You can import any HuggingFace-compatible model:

```python
from nemo_platform.types.files import HuggingfaceStorageConfigParam

# Create FileSet from HuggingFace
fileset = client.files.filesets.create(
    workspace="default",
    name="my-custom-model",
    storage=HuggingfaceStorageConfigParam(
        type="huggingface",
        repo_id="organization/model-name",
        repo_type="model",
        token_secret="my-hf-token",
    ),
)

# Create Model Entity
model = client.models.create(
    workspace="default", name="my-custom-model", fileset="default/my-custom-model"
)
```

For detailed guidance, see [Import HuggingFace Model](/documentation/customizer-reference/tutorials/import-hugging-face-models).

***

## Next Steps

Now that you understand how Model Entities and Adapters work, you're ready to proceed:

Learn how to prepare your data for fine-tuning.

Create a parameter-efficient LoRA adapter.

Use full supervised fine-tuning for maximum performance.

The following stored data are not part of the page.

(** X14. Dismissing an id removes every notification with that id and
    keeps all the others, each as often as it was there and in their order:
    the result is a sublist of the list, holds no notification with the id,
    and around any notification of the list it is made of what is kept
    before it, the notification itself unless it has the id, and what is
    kept after it. The clean-up that follows an [addNotification] therefore
    gives back the (at most nine) notifications that the addition had kept,
    less those that had the same id: all of them when the id was new. *)
Theorem dismissNotification_removes id message type now prev :
  Forall (fun n => notification_id n ≠ id) (dismissNotification id prev) ∧
  dismissNotification id prev `sublist_of` prev ∧
  (∀ before n after, prev = before ++ n :: after ->
     dismissNotification id prev =
       dismissNotification id before ++
       (if decide (notification_id n = id) then [] else [n]) ++
       dismissNotification id after) ∧
  dismissNotification id (addNotification message type id now prev)
    = dismissNotification id (slice_last (MAX_NOTIFICATIONS - 1) prev) ∧
  (Forall (fun n => notification_id n ≠ id) prev ->
   dismissNotification id prev = prev ∧
   dismissNotification id (addNotification message type id now prev)
     = slice_last (MAX_NOTIFICATIONS - 1) prev).
Proof.
  unfold dismissNotification.
  assert (Hadd : ∀ l,
    filter (fun n => notification_id n ≠ id) (addNotification message type id now l)
    = filter (fun n => notification_id n ≠ id) (slice_last (MAX_NOTIFICATIONS - 1) l)).
  { intros l. unfold addNotification. rewrite filter_app.
    rewrite filter_cons_False by (simpl; by intros Hne).
    by rewrite filter_nil, app_nil_r. }
  assert (Hid : ∀ l, Forall (fun n => notification_id n ≠ id) l ->
                 filter (fun n => notification_id n ≠ id) l = l).
  { induction l as [|n l IH]; [done|]. intros [Hn Hl]%Forall_cons.
    rewrite filter_cons_True by done. by rewrite IH. }
  split; [|split; [|split; [|split]]].
  - apply Forall_forall. intros n Hn. by apply list_elem_of_filter in Hn as [? _].
  - apply sublist_filter.
  - intros before n after ->. rewrite filter_app. f_equal.
    destruct (decide (notification_id n = id)) as [Hn|Hn].
    + by rewrite filter_cons_False by (by intros Hne).
    + by rewrite filter_cons_True by done.
  - apply Hadd.
  - intros Hfresh. split; [by apply Hid|].
    rewrite Hadd. apply Hid. unfold slice_last. by apply Forall_drop.
Qed.

Lemma dismissNotification_removes_witness :
  dismissNotification "n2"
    (addNotification "saved" success "n2" 9000
       [mkNotification "n1" "joined" info 8000])
  = [mkNotification "n1" "joined" info 8000].
Proof.
  refine (proj2 (proj2 (proj2 (proj2 (proj2 (dismissNotification_removes "n2"
            "saved" success 9000 [mkNotification "n1" "joined" info 8000]))))
            _)).
  constructor; [discriminate | constructor].
Defined.

(** X15. The delay before a reconnection, as a function of the number of
    errors counted since the connection last opened: one second at the
    first error (count 0), twice the delay before at each of the next four,
    up to 16 seconds (count 4), and 30 seconds from then on (count 5 and
    more); it lies between 1000 and 30000 ms and never decreases. *)
Theorem reconnect_delay_bounds (attempt : nat) :
  reconnect_delay 0 = 1000%Z ∧
  (attempt < 4 ->
   reconnect_delay (S attempt) = (2 * reconnect_delay attempt)%Z) ∧
  reconnect_delay 4 = 16000%Z ∧
  reconnect_delay (attempt + 5) = 30000%Z ∧
  (1000 ≤ reconnect_delay attempt ≤ 30000)%Z ∧
  (reconnect_delay attempt ≤ reconnect_delay (S attempt))%Z.
Proof.
  unfold reconnect_delay.
  assert (H1 : (1 ≤ 2 ^ Z.of_nat attempt)%Z).
  { apply (Z.pow_le_mono_r 2 0); lia. }
  assert (H2 : (2 ^ Z.of_nat (S attempt) = 2 * 2 ^ Z.of_nat attempt)%Z).
  { rewrite Nat2Z.inj_succ, Z.pow_succ_r; lia. }
  assert (H3 : (2 ^ Z.of_nat (attempt + 5) = 32 * 2 ^ Z.of_nat attempt)%Z).
  { rewrite Nat2Z.inj_add, Z.pow_add_r by lia. simpl. lia. }
  assert (H4 : attempt < 4 -> (2 ^ Z.of_nat attempt ≤ 8)%Z).
  { intros Hlt. change 8%Z with (2 ^ 3)%Z. apply Z.pow_le_mono_r; lia. }
  rewrite H2, H3.
  split; [reflexivity|]. split; [intros Hlt; specialize (H4 Hlt); lia|].
  split; [reflexivity|]. repeat split; lia.
Qed.

Lemma reconnect_delay_bounds_witness :
  reconnect_delay 3 = (2 * reconnect_delay 2)%Z ∧ reconnect_delay 3 = 8000%Z.
Proof.
  split; [|reflexivity].
  refine (proj1 (proj2 (reconnect_delay_bounds 2)) _). lia.
Defined.

(** X16. The Redis client waits 50 ms more at each retry, up to half a
    second: the delay is never above 500 ms, never decreases, is
    [50 * retries] up to the tenth retry and 500 ms from then on. *)
Theorem reconnectStrategy_bounds (retries : Z) :
  (reconnectStrategy retries ≤ 500)%Z ∧
  (reconnectStrategy retries ≤ reconnectStrategy (retries + 1))%Z ∧
  ((retries ≤ 10)%Z -> reconnectStrategy retries = (50 * retries)%Z) ∧
  ((10 ≤ retries)%Z -> reconnectStrategy retries = 500%Z).
Proof. unfold reconnectStrategy. repeat split; lia. Qed.

Lemma reconnectStrategy_bounds_witness :
  reconnectStrategy 3 = 150%Z ∧ reconnectStrategy 40 = 500%Z.
Proof.
  split.
  - refine (proj1 (proj2 (proj2 (reconnectStrategy_bounds 3))) _). lia.
  - refine (proj2 (proj2 (proj2 (reconnectStrategy_bounds 40))) _). lia.
Defined.

(** X17. However often and at whatever instants [updateCursor] is called,
    two cursor messages in a row are sent at least 33 ms apart, and the
    first at least 33 ms after the instant recorded before. *)
Theorem cursor_messages_are_spaced calls :
  ∀ lastPing, spaced 33 lastPing (cursor_sends calls lastPing).
Proof.
  induction calls as [|[now [[x y] d]] calls IH]; intros lastPing; simpl;
    [done|].
  unfold updateCursor. destruct (now - lastPing <? 33)%Z eqn:Hlt.
  - apply IH.
  - apply Z.ltb_ge in Hlt. simpl. split; [lia | apply IH].
Qed.

(* ===================================================================== *)
(** ** The drawing actions of the hook *)
(* ===================================================================== *)

Lemma update_points_app sid a b :
  update_points sid (a ++ b) = update_points sid a ++ update_points sid b.
Proof. unfold update_points. by rewrite omap_app, join_app. Qed.

Lemma drawn_points_app a b :
  drawn_points (a ++ b) = drawn_points a ++ drawn_points b.
Proof. unfold drawn_points. by rewrite omap_app. Qed.

Lemma draw_app evs evs' refs :
  draw (evs ++ evs') refs =
  let '(r1, o1) := draw evs refs in
  let '(r2, o2) := draw evs' r1 in
  (r2, o1 ++ o2).
Proof.
  revert refs. induction evs as [|ev evs IH]; intros refs; simpl.
  { by destruct (draw evs' refs). }
  destruct (draw_step ev refs) as [r0 o0]. rewrite IH.
  destruct (draw evs r0) as [r1 o1]. destruct (draw evs' r1) as [r2 o2].
  by rewrite app_assoc.
Qed.

(** One event while a brush stroke is drawn. *)
Lemma brush_step ev refs cur :
  currentStroke refs = Some cur ->
  is_shape (tool cur) = false ->
  length (pointBatch refs) ≤ 1 ->
  ∃ refs' out,
    draw_step ev refs = (refs', out) ∧
    currentStroke refs' =
      Some (mkStroke (stroke_id cur) (stroke_userId cur)
              (points cur ++ drawn_points [ev]) (color cur) (width cur) (tool cur)
              (stroke_timestamp cur) (startPoint cur) (endPoint cur) (filled cur)) ∧
    pointBatch refs ++ drawn_points [ev]
      = update_points (stroke_id cur) out ++ pointBatch refs' ∧
    length (pointBatch refs') ≤ 1 ∧
    Forall (fun m => ∃ l, m = stroke_update (stroke_id cur) (Some l) (last l) ∧
                          1 ≤ length l ≤ 2) out.
Proof.
  intros Hcur Htool Hlen. destruct refs as [c batch armed]. simpl in *. subst c.
  assert (Hsame : mkStroke (stroke_id cur) (stroke_userId cur)
              (points cur ++ []) (color cur) (width cur) (tool cur)
              (stroke_timestamp cur) (startPoint cur) (endPoint cur) (filled cur)
            = cur) by (rewrite app_nil_r; by destruct cur).
  destruct batch as [|b [|b2 batch]]; simpl in *; [| |lia];
    destruct ev as [p|]; simpl;
    unfold updateStroke, batchTimer, update_points; simpl;
    rewrite ?Htool; try destruct armed; simpl;
    rewrite ?bool_decide_eq_true_2 by done;
    eexists _, _; (split; [reflexivity|]); simpl;
    rewrite ?bool_decide_eq_true_2 by done; simpl; rewrite ?Hsame;
    repeat split; try done; try lia.
  all: constructor; [|constructor].
  all: first [ exists [b; p]; split; [reflexivity | simpl; lia]
             | exists [b]; split; [reflexivity | simpl; lia] ].
Qed.

Arguments drawn_points : simpl never.
Arguments update_points : simpl never.

Lemma brush_run evs :
  ∀ refs cur,
  currentStroke refs = Some cur ->
  is_shape (tool cur) = false ->
  length (pointBatch refs) ≤ 1 ->
  ∃ refs' out,
    draw evs refs = (refs', out) ∧
    currentStroke refs' =
      Some (mkStroke (stroke_id cur) (stroke_userId cur)
              (points cur ++ drawn_points evs) (color cur) (width cur) (tool cur)
              (stroke_timestamp cur) (startPoint cur) (endPoint cur) (filled cur)) ∧
    pointBatch refs ++ drawn_points evs
      = update_points (stroke_id cur) out ++ pointBatch refs' ∧
    length (pointBatch refs') ≤ 1 ∧
    Forall (fun m => ∃ l, m = stroke_update (stroke_id cur) (Some l) (last l) ∧
                          1 ≤ length l ≤ 2) out.
Proof.
  induction evs as [|ev evs IH]; intros refs cur Hcur Htool Hlen.
  { exists refs, []. simpl. rewrite !app_nil_r.
    split; [done|]. split; [rewrite Hcur; by destruct cur|]. done. }
  destruct (brush_step ev refs cur Hcur Htool Hlen)
    as (r1 & o1 & Hstep & Hcur1 & Hb1 & Hlen1 & Hout1).
  destruct (IH r1 _ Hcur1 Htool Hlen1)
    as (r2 & o2 & Hrun & Hcur2 & Hb2 & Hlen2 & Hout2).
  simpl in *. exists r2, (o1 ++ o2). rewrite Hstep, Hrun.
  split; [done|].
  change (ev :: evs) with ([ev] ++ evs). rewrite drawn_points_app.
  split; [by rewrite Hcur2, <- app_assoc|].
  split.
  { rewrite update_points_app, app_assoc, Hb1, <- !app_assoc. by rewrite Hb2. }
  split; [done|]. by apply Forall_app.
Qed.

(** A brush stroke in progress, drawn further and ended: what is sent. *)
Lemma brush_stroke_sent evs refs cur :
  currentStroke refs = Some cur ->
  is_shape (tool cur) = false ->
  length (pointBatch refs) ≤ 1 ->
  ∃ refs2 out2 updates,
    draw evs refs = (refs2, out2) ∧
    out2 ++ (endStroke refs2).2 =
      updates ++
      [stroke_end (stroke_id cur)
         (mkStroke (stroke_id cur) (stroke_userId cur)
            (points cur ++ drawn_points evs) (color cur) (width cur) (tool cur)
            (stroke_timestamp cur) (startPoint cur) (endPoint cur)
            (filled cur))] ∧
    Forall (fun m => ∃ l, m = stroke_update (stroke_id cur) (Some l) (last l) ∧
                          1 ≤ length l ≤ 2) updates ∧
    update_points (stroke_id cur) updates
      = pointBatch refs ++ drawn_points evs ∧
    currentStroke (endStroke refs2).1 = None ∧
    pointBatch (endStroke refs2).1 = [].
Proof.
  intros Hcur Htool Hbatch.
  destruct (brush_run evs refs cur)
    as (refs2 & out2 & Hrun & Hcur2 & Hb2 & Hlen2 & Hout2); [done|done|done|].
  exists refs2, out2.
  destruct refs2 as [c2 batch2 armed2]. simpl in *. subst c2.
  unfold endStroke, flushPointBatch. simpl.
  destruct batch2 as [|b [|b2 batch2]]; simpl in *; [| |lia].
  - exists out2. rewrite app_nil_r in Hb2. by repeat split.
  - exists (out2 ++ [stroke_update (stroke_id cur) (Some [b]) (Some b)]).
    split; [done|]. split; [by rewrite <- app_assoc|].
    split.
    { apply Forall_app. split; [done|].
      constructor; [|constructor]. exists [b]. split; [reflexivity|]. simpl. lia. }
    split; [|done].
    rewrite update_points_app, Hb2. unfold update_points at 2. simpl.
    rewrite bool_decide_eq_true_2 by done. reflexivity.
Qed.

Import and fine-tune private HuggingFace models.

***

## Key Takeaways

✅ **Model Entities** contain model metadata and point to FileSet with checkpoint files
✅ **Adapters** (LoRA) are attached to Model Entities, not stored separately
✅ **FileSet** is where actual model/adapter files are stored
✅ **LoRA training** creates an adapter on the parent Model Entity
✅ **Full SFT training** creates a new Model Entity with full weights
✅ **Adapters are enabled by default** and automatically loaded by NIMs serving the base model
✅ **GPU requirements** vary significantly between LoRA and full fine-tuning
✅ **Custom HuggingFace models** can be imported via FileSet + Model Entity

### Quick Reference Commands

```python
# List all Model Entities
models = client.models.list(workspace="default")

# Get a specific Model Entity with adapters
model = client.models.retrieve(workspace="default", name="llama-3-2-1b")

# Create a customization job
job = client.customization.jobs.create(
    workspace="default",
    name="my-job",
    spec={
        "model": "default/llama-3-2-1b",
        "dataset": "fileset://default/my-dataset",
        "training": {"type": "sft", "peft": {"type": "lora"}},
    },
)

# Add an adapter to a model
client.models.create_adapter(
    model_name="llama-3-2-1b",
    workspace="default",
    name="my-adapter",
    fileset="default/adapter-weights",
    finetuning_type="lora",
)
```

You now have the foundation to make informed decisions about your fine-tuning projects!